This blog post shows up in Google when searching for this problem, and is a better explanation that I can give here: http://cephas.net/blog/2008/11/18/tomcat-6018-version-1-cookies-acegi-remember-me-and-ie/ To summarize, in 6.0.18, the way Tomcat writes persistent cookie headers was changed from: Set-Cookie: yankeessuck=YWFyb246MTIyODI0ODEwMjk5NjoyOGM5ODc4YzExOGZiOGZjZTBkZDE0ZTA1ZWRhZTM3Nw==; Expires=Thu, 19-Nov-2009 02:29:29 GMT; to: Set-Cookie: yankeessuck="YWFyb246MTIyODI0ODEwMjk5NjoyOGM5ODc4YzExOGZiOGZjZTBkZDE0ZTA1ZWRhZTM3Nw=="; Version=1; Max-Age=31536000; The value was enclosed in quotes, a "Version=1" parameter was added, and the Expires parameter was replaced with a Max-Age parameter. Though cookies are written correctly to specification, Internet Explorer (6 and 7) and Safari do not support the Max-Age parameter. As a result, an application writing persistent cookies in this version of Tomcat won't work for Internet Explorer or Safari.
Created attachment 23027 [details] Simple JSP that reproduces the behavior.
Created attachment 23028 [details] Patch to always include Expires parameter regardless of version This patch adds the Expires cookie parameter in addition to the Max-Age parameter. Though not technically to the cookies spec, it works. Tested in Google Chrome, Firefox 3.0 and IE7.
For completeness, the cookie parsing changes were required to correct various security vulnerabilities. I really don't like the idea of adding work arounds to Tomcat for bugs in other software but I don't see a choice here. I have applied a variation of your patch to trunk and proposed it for 6.0.x. The variation is making the addition of the expires header optional. There are occassional ASF/MS get togethers where issues like this can be raised (and hopefully fixed). I have a list of things to raise at the next one and I've added this to it. As far as I am aware there are no dates set for the next get together so don't expect an IE fix any time soon.
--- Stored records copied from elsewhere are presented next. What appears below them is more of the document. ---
(* ===== verification/Storage.v ===== *)
(** [src/storage.c]: the key of a task and the dispatch of a request to the
    table.  OpenSSL's SHA-1 is a parameter. *)
From stdpp Require Import strings.
From S2P Require Import Prelude CLib Iface Util Db.

Section Handle.
Variable malloc : nat -> option data_point.
(** The digest of a byte string; [None] when one of the three OpenSSL calls
    reports failure. *)
Variable sha1 : bytes -> option bytes.
(** Bound for the search loop of [hash_table_modify]. *)
Variable fuel : nat.

(** The 64-bit little-endian number in the first eight bytes. *)
Definition le64 (b : bytes) : Z :=
  foldr (fun c acc => code c + 256 * acc) 0 (take 8 b).

(** [raw_buffer] is filled and never hashed: the digest is taken over
    [data_len + 5] bytes of [raw_data], the 1024-byte [task] array. *)
Definition generate_key (raw : bytes) (client_id : Z) (data_len : Z) : outcome Z :=
  if TASK_LENGTH <? data_len + 5 then Undef
  else match sha1 (ztake (data_len + 5) raw) with
       | None => Ret (u64 (-1))
       | Some h => Ret (le64 h)
       end.

Definition storage_init (s : db) : db := hash_table_init s.

Definition export_db := export_db_internal.

(** The result of [import_db_internal] is dropped. *)
Definition import_db (file : bytes) (s : db) : outcome (Z * db) :=
  '(_, s) ← import_db_internal malloc file s;
  Ret (0, s).

Definition remove_file (file : bytes) (s : db) : db :=
  upd_files (file_counter s) (delete file (files s)) s.

Definition handle_storage (client_ctx : client_ctx_t) (s : db)
  : outcome (Z * client_ctx_t * db) :=
  let r := req client_ctx in
  let t := msg_type r in
  if t =? MSG_ADD then
    k ← generate_key (task r) (client_id client_ctx) (task_len r);
    '(ret, s) ← hash_table_insert malloc k (task r) (task_len r) s;
    Ret (ret, set_req (set_hash_key k r) client_ctx, s)
  else if t =? MSG_MODIFY then
    '(_, s) ← hash_table_modify fuel (hash_key r) (task_status r) s;
    Ret (0, client_ctx, s)
  else if t =? MSG_REMOVE then
    let '(ret, s) := hash_table_delete (hash_key r) s in
    Ret (ret, client_ctx, s)
  else if t =? MSG_GET_ALL then
    _ ← hash_table_get_all (hash_table_get_dat_size s) s;
    Ret (0, client_ctx, s)
  else if (t =? INVALID) || (t =? MSG_HEARTBEAT) then Ret (0, client_ctx, s)
  else if t =? MSG_CHK_PT then
    name ← c_string (filename r);
    '(_, s) ← import_db name s;
    let s := remove_file name s in
    _ ← print_state_internal s;
    Ret (0, client_ctx, s)
  else Ret (-1, client_ctx, s).
End Handle.

(** * Invariant of the table under every request *)

Lemma le64_bound (b : bytes) n : (length b <= n)%nat ->
  0 <= foldr (fun c acc => code c + 256 * acc) 0 b < 256 ^ Z.of_nat n.
Proof.
  revert n. induction b as [|c b IH]; intros n Hn; cbn [foldr]; [pose proof (Z.pow_pos_nonneg 256 (Z.of_nat n)); lia|].
  destruct n as [|n]; simpl in Hn; [lia|]. specialize (IH n ltac:(lia)).
  pose proof (code_range c). rewrite Nat2Z.inj_succ, Z.pow_succ_r by lia. lia.
Qed.

Lemma le64_range b : is_u64 (le64 b).
Proof.
  unfold le64. pose proof (le64_bound (take 8 b) 8) as H. rewrite length_take in H.
  change (256 ^ Z.of_nat 8) with (2 ^ 64) in H. int_lia.
Qed.

Lemma generate_key_range sha1 raw id n k : generate_key sha1 raw id n = Ret k -> is_u64 k.
Proof.
  unfold generate_key. case_if; [done|]. destruct (sha1 _); intros [= <-];
    [apply le64_range|apply u64_range].
Qed.

Lemma insert_wf malloc k src len s r s' : malloc_ok malloc -> db_wf s -> is_u64 k -> 0 <= len ->
  hash_table_insert malloc k src len s = Ret (r, s') -> db_wf s' /\ (r = 0 \/ r = -1).
Proof.
  intros Hm Hw Hk Hl H.
  destruct (insert_cases malloc Hm k src len s Hw Hk Hl)
    as [[_ E]|[(_ & _ & E)|[(_ & _ & E)|(_ & _ & _ & g & s1 & _ & E & Hw' & _)]]];
    rewrite E in H; simplify_eq; auto using upd_allocs_wf.
Qed.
This has been fixed in 6.0.x and will be included in 6.0.19 onwards.
The problem is also with Firefox 3.6.3 and Tomcat 6.0.26. When reading Cookie via Firefox API: function getCookie(name, host) { var cookieManager = Cc["@mozilla.org/cookiemanager;1"].getService(Ci.nsICookieManager); var iter = cookieManager.enumerator, { nsICookie } = Ci; while (iter.hasMoreElements()) { var cookie = iter.getNext(); if (cookie instanceof nsICookie && cookie.name == name && cookie.host == host) { return cookie.value; } } return null; } It reads quoted values with quotes around them - which is obviously wrong. Seems, that only Tomcat respects the RFC :(.